Sea Turtle Conservation Boosted by New Research

Scientists have uncovered new details about sea turtle migrations in what could potentially be a breakthrough in the conservation of these endangered animals.

The study, published in The Journal of Experimental Biology, found that young loggerhead sea turtles use a "smart swimming" strategy to navigate the ocean waters as tiny hatchlings. By swimming only when they are in danger, and drifting at all other times, the baby sea turtles are able to conserve energy and migrate long distances, the researchers found.

The study used computer-based simulations that combined ocean currents and "virtual turtles" swimming for various period of time. The long-standing belief had been that sea turtle migration is based solely on ocean currents, but this study disproved that theory.

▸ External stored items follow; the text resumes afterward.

(** * nutrition5k: dataset pipeline and training script

    A shallow embedding of [nutrition5k/dataset.py] and [train.py].

    Conventions.
    - Python exceptions are values of [pyexn]; code that can raise returns
      [result A = pyexn + A] and is sequenced with [x <- c ;; k].
    - Python [int] is [Z]; list slicing follows CPython (negative bounds
      count from the end, bounds are clamped).
    - Python [float] is IEEE binary64: the configured split fractions and
      the per-epoch losses are values of [float], products are rounded as
      [SpecFloat.SFmul] rounds them, and [int(x)] truncates the exact value
      of [x] toward zero ([scaled64], [split_dataframe64], [make_splits]).
      [split_dataframe] is the same split with the two products taken over
      exact rationals ([Q]); it serves where only the sign of the products
      matters.
    - A Python [dict] with string keys is a [gmap string _]; objects that the
      code mutates live in a heap indexed by object identity.
    - Calls into numpy, skimage, torch and torchvision whose results the
      repository only passes along are fields of the class [External]. *)

From Stdlib Require Import ZArith QArith Qpower Floats List String Ascii Lia Lqa Permutation.
From stdpp Require Import gmap strings list.

#[local] Set Warnings "-inexact-float".

Local Open Scope Z_scope.
Local Open Scope nat_scope.
Local Open Scope string_scope.
Local Open Scope list_scope.

(** ** Python runtime *)

Inductive pyexn : Type :=
| AssertionError
| FileNotFoundError (path : string)
| ImportError (name : string)
| IndexError
| KeyError (key : string)
| OverflowError
| TypeError (msg : string)
| ValueError (msg : string).

(** The class name under which an exception is reported. *)
Definition exn_name (e : pyexn) : string :=
  match e with
  | AssertionError => "AssertionError"
  | FileNotFoundError _ => "FileNotFoundError"
  | ImportError _ => "ImportError"
  | IndexError => "IndexError"
  | KeyError _ => "KeyError"
  | OverflowError => "OverflowError"
  | TypeError _ => "TypeError"
  | ValueError _ => "ValueError"
  end.

Definition result (A : Type) : Type := (pyexn + A)%type.

Definition Ok {A : Type} (a : A) : result A := inr a.
Definition Raise {A : Type} (e : pyexn) : result A := inl e.

Definition bind {A B : Type} (c : result A) (k : A -> result B) : result B :=
  match c with
  | inl e => inl e
  | inr a => k a
  end.

Notation "x <- c ;; k" := (bind c (fun x => k))
  (at level 100, c at next level, right associativity).

(** [xs[i]] for a non-negative literal index. *)
Definition getitem {A : Type} (xs : list A) (i : nat) : result A :=
  match xs !! i with
  | Some a => Ok a
  | None => Raise IndexError
  end.
(** X7.  With too few channel counts, fewer than [len(levels)] even after
    [out_channels] has been appended [bifpn_height - len(levels)] times,
    construction raises [IndexError]: the dictionary comprehension of
    source line 109 runs out of entries (or, with no channel count at
    all, [in_channels[-1]] of source line 89 does). *)
Theorem short_in_channels_raise (in_channels levels : list Z)
        (out_channels num_bifpns bifpn_height : Z) :
  Forall (fun c => 0 <= c) in_channels -> 0 <= out_channels ->
  len in_channels + Z.max 0 (bifpn_height - len levels) < len levels ->
  BiFPN.__init__ in_channels out_channels num_bifpns bifpn_height levels
  = Raise IndexError.
Proof.
  intros Hnn Hout Hshort.
  assert (Hdict : BiFPN.init_channel_dict
                    (py_slice_from in_channels (- len levels)
                       ++ py_repeat out_channels (bifpn_height - len levels)) levels
                  = Raise IndexError).
  { apply init_channel_dict_short. rewrite length_app.
    pose proof (length_py_slice_from in_channels (- len levels)).
    unfold py_repeat. rewrite length_replicate. unfold len in *. lia. }
  unfold BiFPN.__init__, BiFPN.init_downsample_convs.
  destruct (negb (bifpn_height =? len levels)); cbn [rbind].
  - destruct in_channels as [|c0 rest]; [reflexivity|].
    destruct (exists_last (l := c0 :: rest)) as (pre & c & E); [discriminate|].
    rewrite E in *.
    rewrite py_index_last. cbn [rbind].
    apply Forall_app in Hnn as [_ Hc]. inversion Hc; subst.
    rewrite nn_Conv2d_pointwise by assumption. cbn [rbind].
    rewrite Hdict. reflexivity.
  - rewrite Hdict. reflexivity.
Qed.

"Most researchers have assumed that, because ocean currents in some places move faster than young turtles can swim, the turtles cannot control their migratory paths," explains Kenneth J. Lohmann, a marine biologist at the University of North Carolina at Chapel Hill. "This study shows otherwise."

So what, then, guides the defenseless sea turtles on their epic journeys? Another recent study suggests that Earth's magnetic field, acting almost as "road signs," plays a large role in helping the animals "steer" through the ocean.

The paper, published in the Current Opinion in Neurobiology, summarizes a decade of research on sea turtle migrations and found that the animals are hard-wired from birth to migrate as an evolutionary response to escaping predators.

The findings have broader implications for the conservation of sea turtles, the authors say.

For instance, one common conservation method is to use wire cages to protect sea turtle eggs from predators like raccoons. However, these cages could interfere with the magnetic fields that sea turtles use for migration, the study found.

In addition, if one population of sea turtles were to become extinct, relocating other populations to different areas probably would be unsuccessful, because those sea turtles would be unfamiliar with the new location, making them unable to navigate the area.

Those conservation efforts are critical to the animals' survival. All sea turtles are listed as either threatened or endangered. In fact, only about one out of every 4,000 hatchlings in Florida survives into adulthood.